Start of Input for this task

(* ===== verification/SensorGateway.v ===== *)
(** * The sensor gateway in C

    Models [main.c]: the loop that reads a line from the data source, parses it,
    prints it as JSON, appends it to the sensor log and publishes it, until a
    signal arrives.  A step of the model is the code between two points where a
    signal matters or a component returns; the signal handler is an event of its
    own, possible at any point. *)

From Stdlib Require Import Ascii String.
From S2P Require Import Prelude.
From S2P Require Import CText.
From S2P Require Import HandUart.
From S2P Require Import CEffects.
From S2P Require Import SensorParser.
From S2P Require Import DataSource.
From S2P Require Import SerialSource.
From S2P Require Import CLogs.
From S2P Require Import MqttClient.

(** Where the program stands. *)
Inductive Pc :=
  | Start | InitSource | InitMqtt | LoopTest | ReadData | ReadFailed | ParseData | BuildJson
  | WriteLog | PublishJson | Stopping | Cleanup | Stopped | Exited (code : Z) | Crashed.

Record Gateway (S : Type) := mkGateway {
  pc : Pc; g_running : bool; source : S; raw_buf : list ascii; sensor : SensorData;
  json_buf : text; mosq : option Z
}.
Arguments mkGateway {S}.
Arguments pc {S}.
Arguments g_running {S}.
Arguments source {S}.
Arguments raw_buf {S}.
Arguments sensor {S}.
Arguments json_buf {S}.
Arguments mosq {S}.

(** What the system answers during a step: to the data source, to the two
    [fopen]s with the time of the log lines, and to [libmosquitto]. *)
Record Answers := mkAnswers {
  source_in : SourceInput; app_fopen : bool; app_now : Tm; log_fopen : bool; log_now : Tm;
  new_ret : option Z; connect_ret : Z; publish_ret : Z
}.

Inductive GwEvent := Signal | Run (a : Answers).

Definition RAW_SIZE : Z := 128.

Section main.
Context {S : Type} `{DataSource S}.
Context (unrepresentable : Z -> Z) (mq : MosqLib).
Abbreviation Gw := (Gateway S).

Definition goto (p : Pc) (g : Gw) : Gw :=
  mkGateway p (g_running g) (source g) (raw_buf g) (sensor g) (json_buf g) (mosq g).
Definition with_source (s : S) (g : Gw) : Gw :=
  mkGateway (pc g) (g_running g) s (raw_buf g) (sensor g) (json_buf g) (mosq g).
Definition with_raw (b : list ascii) (g : Gw) : Gw :=
  mkGateway (pc g) (g_running g) (source g) b (sensor g) (json_buf g) (mosq g).
Definition with_sensor (d : SensorData) (g : Gw) : Gw :=
  mkGateway (pc g) (g_running g) (source g) (raw_buf g) d (json_buf g) (mosq g).
Definition with_json (j : text) (g : Gw) : Gw :=
  mkGateway (pc g) (g_running g) (source g) (raw_buf g) (sensor g) j (mosq g).
Definition with_mosq (m : option Z) (g : Gw) : Gw :=
  mkGateway (pc g) (g_running g) (source g) (raw_buf g) (sensor g) (json_buf g) m.

Definition signal_handler (g : Gw) : Gw :=
  mkGateway (pc g) false (source g) (raw_buf g) (sensor g) (json_buf g) (mosq g).

Definition info (a : Answers) (msg : string) := app_log_info (Some (txt msg)) (app_fopen a) (app_now a).
Definition warn (a : Answers) (msg : string) := app_log_warn (Some (txt msg)) (app_fopen a) (app_now a).
Definition error (a : Answers) (msg : string) := app_log_error (Some (txt msg)) (app_fopen a) (app_now a).

(** One step of [main]; [None] when it blocks or the program is over. *)
Definition main_step (a : Answers) (g : Gw) : option (Gw * list CEffect) :=
  match pc g with
  | Start => Some (goto InitSource g, Printf (txt "gateway start\n") [] :: info a "gateway start")
  | InitSource =>
      let '(ret, s, out) := data_source_init (source_in a) (source g) in
      let g := with_source s g in
      if negb (ret =? 0) then
        Some (goto (Exited 1) g,
              out ++ Printf (txt "data source init failed\n") [] :: error a "data source init failed")
      else Some (goto InitMqtt g, out ++ info a "data source init success")
  | InitMqtt =>
      let '(ret, m, out) := mqtt_client_init mq (Some (mosq g)) (new_ret a) (connect_ret a) in
      let g := with_mosq (default None m) g in
      if negb (ret =? 0) then
        let '(s, out') := data_source_cleanup (source_in a) (source g) in
        Some (goto (Exited 1) (with_source s g),
              out ++ Printf (txt "mqtt client init failed\n") [] :: error a "mqtt client init failed" ++ out')
      else Some (goto LoopTest g, out ++ info a "mqtt client init success")
  | LoopTest =>
      if g_running g then Some (goto ReadData g, [Printf (txt "-----------------\n") []])
      else Some (goto Stopping g, [])
  | ReadData =>
      match data_source_read (source_in a) (source g) (Some (raw_buf g)) RAW_SIZE with
      | Blocked => None
      | OutOfBounds => Some (goto Crashed g, [])
      | Returned ret buf s out _ =>
          let g := with_raw (default (raw_buf g) buf) (with_source s g) in
          if negb (ret =? 0) then Some (goto ReadFailed g, out)
          else Some (goto ParseData g, out ++ [Printf (txt "raw data: %s\n") [c_string (raw_buf g)]])
      end
  | ReadFailed =>
      if negb (g_running g) then Some (goto Stopping g, [])
      else Some (goto LoopTest g,
                 Printf (txt "read data source failed\n") [] :: warn a "read data source failed")
  | ParseData =>
      let '(ret, d) := parse_sensor_data unrepresentable (Some (c_string (raw_buf g))) (Some (sensor g)) in
      let g := with_sensor (default (sensor g) d) g in
      if negb (ret =? 0) then
        Some (goto LoopTest g,
              Printf (txt "parse sensor data failed\n") [] :: warn a "parse sensor data failed")
      else Some (goto BuildJson g,
                 Printf (txt "parse success\n") [] :: info a "parse sensor data success")
  | BuildJson =>
      let '(ret, j) := build_json (Some (sensor g)) (Some (json_buf g)) 128 in
      let g := with_json (default (json_buf g) j) g in
      if negb (ret =? 0) then
        Some (goto LoopTest g, Printf (txt "build json failed\n") [] :: error a "build json failed")
      else Some (goto WriteLog g, [Printf (txt "json: %s\n") [json_buf g]])
  | WriteLog =>
      let '(ret, out) := write_log (Some (json_buf g)) (log_fopen a) (log_now a) in
      if negb (ret =? 0) then
        Some (goto LoopTest g,
              out ++ Printf (txt "write log failed\n") [] :: error a "write sensor log failed")
      else Some (goto PublishJson g, out ++ info a "write sensor log success")
  | PublishJson =>
      let '(ret, out) := mqtt_publish_json mq (mosq g) (Some (json_buf g)) (publish_ret a) in
      if negb (ret =? 0) then
        Some (goto LoopTest g,
              out ++ Printf (txt "mqtt publish failed\n") [] :: error a "mqtt publish failed")
      else Some (goto LoopTest g,
                 out ++ Printf (txt "mqtt publish success\n") [] :: info a "mqtt publish success")
  | Stopping =>
      Some (goto Cleanup g, Printf (txt "\ngateway stopping...\n") [] :: info a "gateway stopping")
  | Cleanup =>
      let out := mqtt_client_cleanup (mosq g) in
      let '(s, out') := data_source_cleanup (source_in a) (source g) in
      Some (goto Stopped (with_source s g), out ++ out')
  | Stopped =>
      Some (goto (Exited 0) g, info a "gateway stopped" ++ [Printf (txt "gateway stopped\n") []])
  | Exited _ | Crashed => None
  end.

Definition gw_step (ev : GwEvent) (g : Gw) : option (Gw * list CEffect) :=
  match ev with
  | Signal => Some (signal_handler g, [])
  | Run a => main_step a g
  end.

(** A run: the events in turn, with the effects they had. *)
Fixpoint run (evs : list GwEvent) (g : Gw) : option (Gw * list CEffect) :=
  match evs with
  | [] => Some (g, [])
  | ev :: evs' =>
      match gw_step ev g with
      | Some (g', out) =>
          match run evs' g' with Some (g'', out') => Some (g'', out ++ out') | None => None end
      | None => None
      end
  end.

(** [main] is entered with the variables at any value. *)
Definition gw_init (s : S) (raw : list ascii) (d : SensorData) (json : text) : Gw :=
  mkGateway Start true s raw d json None.
End main.

(** ** What the effects say *)

(** The lines the source delivered, the messages published, the log lines that
    could not be written. *)
Definition raws (out : list CEffect) : list text :=
  omap (fun e => match e with
                 | Printf f [a] => if decide (f = txt "raw data: %s\n") then Some a else None
                 | _ => None end) out.
Definition published (out : list CEffect) : list text :=
  omap (fun e => match e with Mqtt (Publish _ _ _ p _ _) => Some p | _ => None end) out.
Definition unlogged (out : list CEffect) : list unit :=
  omap (fun e => match e with
                 | Perror m => if decide (m = txt "fopen sensor_log.txt failed") then Some tt else None
                 | _ => None end) out.

(** The two views of a trace the theorems are about: the data that passed, and
    the resources that were taken and given back. *)
Record Data := mkData {
  d_raws : list text; d_published : list text; d_unlogged : list unit; d_lines : list text
}.
Definition data_of (out : list CEffect) : Data :=
  mkData (raws out) (published out) (unlogged out) (lines_of SENSOR_LOG out).

Abbreviation no_data := (mkData [] [] [] []).

Record Resources := mkResources {
  r_opened : list Z; r_closed : list Z; r_mqtt : list MqttCall
}.
Definition resources_of (out : list CEffect) : Resources :=
  mkResources (opened_fds out) (closed_fds out) (mqtt_calls out).

Abbreviation no_resources := (mkResources [] [] []).

Definition data_app (a b : Data) : Data :=
  mkData (d_raws a ++ d_raws b) (d_published a ++ d_published b) (d_unlogged a ++ d_unlogged b)
    (d_lines a ++ d_lines b).
Definition resources_app (a b : Resources) : Resources :=
  mkResources (r_opened a ++ r_opened b) (r_closed a ++ r_closed b) (r_mqtt a ++ r_mqtt b).

Lemma data_of_app a b : data_of (a ++ b) = data_app (data_of a) (data_of b).
Proof.
  unfold data_of, data_app, raws, published, unlogged. cbn.
  by rewrite !omap_app, lines_of_app.
Qed.
Lemma resources_of_app a b : resources_of (a ++ b) = resources_app (resources_of a) (resources_of b).
Proof. unfold resources_of, resources_app. cbn. by rewrite opened_fds_app, closed_fds_app, mqtt_calls_app. Qed.

Lemma data_app_nil_l d : data_app no_data d = d.
Proof. by destruct d. Qed.
Lemma data_app_nil_r d : data_app d no_data = d.
Proof. destruct d. unfold data_app. cbn. by rewrite !app_nil_r. Qed.
Lemma resources_app_nil_l d : resources_app no_resources d = d.
Proof. by destruct d. Qed.
Lemma resources_app_nil_r d : resources_app d no_resources = d.
Proof. destruct d. unfold resources_app. cbn. by rewrite !app_nil_r. Qed.

Lemma source_silent out :
  Forall (fun e => source_effect e = true) out -> data_of out = no_data /\ mqtt_calls out = [].
Proof.
  induction 1 as [|e out He _ [IH1 IH2]]; [done|].
  change (e :: out) with ([e] ++ out). rewrite data_of_app, IH1, data_app_nil_r.
  rewrite mqtt_calls_app, IH2, app_nil_r.
  destruct e as [f [|? [|]]|m| | | | | | | | |]; cbn in He |- *; try done; unfold data_of; cbn.
  - by destruct (decide (f = _)) as [->|].
  - by destruct (decide (m = _)) as [->|].
Qed.

Lemma source_tidy out : Forall (fun e => source_effect e = true) out -> tidy out.
Proof. induction 1 as [|e out He _ IH]; [done|]. apply tidy_cons; [by destruct e|done]. Qed.

(** An application log entry shows none of it. *)
Lemma app_log_silent level msg fopen_ok now :
  data_of (app_log_write level msg fopen_ok now) = no_data
  /\ resources_of (app_log_write level msg fopen_ok now) = no_resources.
Proof. unfold app_log_write. by destruct level, msg, fopen_ok. Qed.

End of Input for this task

> **Aim of the exercise**
Among the records above, find each line containing the string "info" and copy it.

> **Problem solution**
Definition info (a : Answers) (msg : string) := app_log_info (Some (txt msg)) (app_fopen a) (app_now a).
  | Start => Some (goto InitSource g, Printf (txt "gateway start\n") [] :: info a "gateway start")
      else Some (goto InitMqtt g, out ++ info a "data source init success")
      else Some (goto LoopTest g, out ++ info a "mqtt client init success")
                 Printf (txt "parse success\n") [] :: info a "parse sensor data success")
      else Some (goto PublishJson g, out ++ info a "write sensor log success")
                 out ++ Printf (txt "mqtt publish success\n") [] :: info a "mqtt publish success")
      Some (goto Cleanup g, Printf (txt "\ngateway stopping...\n") [] :: info a "gateway stopping")
      Some (goto (Exited 0) g, info a "gateway stopped" ++ [Printf (txt "gateway stopped\n") []])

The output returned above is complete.